Generation and Characterization of Tetracycline-Inducible Oct4 Cells and Controls Used for Dynamic Global Gene-Expression Analysis

(A) Fibroblasts (TO-MEFs), neural stem cells (TO-NSCs number 1), and bone marrow cells (TO-BMCs) contain a tetracycline transactivator, a tetracycline-operon Oct4-expression cassette, and an Oct4-GFP reporter. NSCs with a tetracycline transactivator and an Oct4-GFP reporter but lacking a tetracycline-operon Oct4 cassette (Ctrl_NSC) served as a control for nonspecific transactivator activity. Wild-type C57BL/6 fibroblasts were used as a control for drug response artifacts (Ctrl_MEF). TO-NSCs number 2 were generated after transducing Ctrl_NSC with a lentiviral vector coding for a tetracycline-operon Oct4. Transcriptional effects of Oct4 expression were investigated by microarray analysis at different time points after doxycycline induction.

(B) Immunological staining for OCT4 protein (red) in the different cell types after 24 hr of doxycycline induction. Nuclei were counterstained with Hoechst (blue). The scale bars represent 50 μm.

(C) Expression of Oct4 mRNA (qRT-PCR), normalized to an embryonic stem cell (ESC) control.
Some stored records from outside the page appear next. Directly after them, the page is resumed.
Fixpoint juggle_loop (total hot_age warm_age : Z) (n : nat) (moves : Z) (s : server) : option (Z * server) :=
  match n with
  | O => Some (moves, s)
  | S n =>
      match pull HOT_LRU total LRU_PULL_CRAWL_BLOCKS hot_age s with
      | None => None
      | Some (r, s) =>
          match (if r =? 0 then pull WARM_LRU total LRU_PULL_CRAWL_BLOCKS warm_age s else Some (r, s)) with
          | None => None
          | Some (r, s) =>
              let more := if r =? 0 then 0 else 1 in
              match (if lru_segmented set then pull COLD_LRU total LRU_PULL_CRAWL_BLOCKS 0 s else Some (0, s)) with
              | None => None
              | Some (r, s) =>
                  if more + r =? 0 then Some (moves, s)
                  else juggle_loop total hot_age warm_age n (moves + 1) s
              end
          end
      end
  end.

Definition lru_maintainer_juggle (s : server) : option (Z * server) :=
  match (if temp_lru set then temp_loop 500 0 s else Some (0, s)) with
  | None => None
  | Some (moves, s) =>
      let tail := at_id (tails (lrus s)) (Z.lor clsid COLD_LRU) in
      let bytes lru_id := at_id (sizes_bytes (lrus s)) (Z.lor clsid lru_id) in
      let cold_age := if lru_segmented set && negb (tail =? 0) then u32 (current_time s - time (item_at s tail)) else 0 in
      let total := if lru_segmented set then u64 (bytes COLD_LRU + bytes HOT_LRU + bytes WARM_LRU) else 0 in
      let hot_age := if lru_segmented set then trunc_u32 (SFmul 53 1024 (double cold_age) (hot_max_factor set)) else 0 in
      let warm_age := if lru_segmented set then trunc_u32 (SFmul 53 1024 (double cold_age) (warm_max_factor set)) else 0 in
      juggle_loop total hot_age warm_age 500 moves s
  end.
End juggle.
End items.
Lemma wf_alloc_chunk s M Q F U R e id flags : wf s M Q F U R -> alloc_ok (slab_set set) e (slab s) id ->
  let '(it, s') := alloc_chunk set nchunks e id flags s in
  exists F', (forall i y, y ∈ U i -> mem s' !! y = mem s !! y) /\
    (it = 0 /\ wf s' M Q F' U R \/
     0 < it /\ (forall i, it ∉ U i) /\ wf s' M Q F' (upd U id (it :: U id)) (set_ref R it 1) /\
     it_flags (item_at s' it) = 0 /\ slabs_clsid (item_at s' it) = id).
Proof.
  intros Hw Hok. unfold alloc_chunk. pose proof Hw as [[C Ht] Hl Hs Hq Hu Hlk HR Hcnt].
  pose proof (do_slabs_alloc_spec (slab_set set) (schunk_of s) nchunks Hpage e (mem s) (slab s) F U id flags Hs Hok) as Ha.
  destruct (do_slabs_alloc _ _ _ _ _ _ _ _) as [[it h'] sl']. destruct Ha as (F' & Ho & Hk). exists F'. split; [exact Hk|].
  assert (forall y, linked M y -> h' !! y = mem s !! y) as Hkl by (intros y Hy; destruct (Hlk y Hy) as [i Hi]; by apply (Hk i)).
  assert (rep hash h' (table s) C M) as Ht'.
  { apply (rep_ext hash (mem s)); [|done]. intros l y ity Hy Hity. destruct (rep_member hash _ _ _ _ _ _ Ht Hy) as (? & _ & ?).
    exists ity. rewrite Hkl by (by eexists). done. }
  assert (lru_rep ∅ h' (lrus s) Q) as Hl'.
  { apply (lru_rep_frame ∅ (mem s)); [done|]. intros i y ity Hy Hity. exists ity. rewrite Hkl; [done|]. apply Hq. by exists i. }
  destruct Ho as [[-> Hs']|(Hit & Hfresh & Hs' & Hrc & Hfl & Hcl & [ity Hity])]; [left|right].
  - split; [done|]. split; try done; cbn [mem table with_slab]; [by exists C|].
    intros i y Hy. apply (used_ok_other (mem s) _ M M R); [by apply (Hk i)|done|done|by apply Hu].
  - assert (get h' it = ity) as Hg by (by apply get_Some). rewrite Hg in *.
    assert (POWER_SMALLEST <= id <= power_largest sl') as Hid.
    { apply (chunk_class _ _ _ _ _ _ id it Hs'). unfold upd. rewrite decide_True by done. set_solver. }
    pose proof (si_largest _ _ _ _ _ _ Hs') as Hpl. unfold POWER_SMALLEST in Hid.
    assert (~ linked M it) as Hnl by (intros Hlk'; destruct (Hlk it Hlk') as [i Hi]; by apply (Hfresh i)).
    assert (item_at (with_slab h' sl' s) it = ity) as -> by done. split_and!; [done|done| |done|done].
    split; try done; cbn [mem table with_slab]; [by exists C| | |].
    + intros i y Hy. destruct (decide (y = it)) as [-> |Hne].
      * assert (i = id) as ->.
        { unfold upd in Hy. case_decide; [done|]. by destruct (Hfresh i). }
        exists ity. rewrite set_ref_same. unfold ITEM_clsid, has_flag. rewrite Hfl, Hcl, Hrc. split_and!; try done; try lia.
        -- apply small_class. lia.
        -- right. split_and!; done || lia.
      * assert (y ∈ U i) as Hyi. { unfold upd in Hy. case_decide; [subst i; set_solver|done]. }
        apply (used_ok_other (mem s) _ M M R); [by apply (Hk i)|by apply set_ref_other|done|by apply Hu].
    + intros y Hy. destruct (Hlk y Hy) as [i Hi]. exists i. unfold upd. case_decide; [subst i; set_solver|done].
    + intros y Hy. destruct (decide (y = it)) as [-> |Hne].
      * exists id. unfold upd. rewrite decide_True by done. set_solver.
      * rewrite set_ref_other in Hy by done. destruct (HR y Hy) as [i Hi]. exists i. unfold upd. case_decide; [subst i; set_solver|done].
Qed.
End store.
The error bars represent SE of calculations based on ΔCt values obtained from two different housekeeping genes: Gapdh and Actb (n = 1).

(D) OCT4 protein immunoblot of induced and uninduced samples. GAPDH was used as a loading control.

(E) OCT4 protein translation time course after doxycycline induction. OCT4 protein and nuclei are shown in red and blue, respectively. The scale bars represent 50 μm.

Abbreviations: dpc, days postcoitum; dpp, days postpartum; Dox, doxycycline; AzaC, 5-azacytidine; TO, tetracycline-inducible. See also Figure S1 as well as Tables S5 and S6.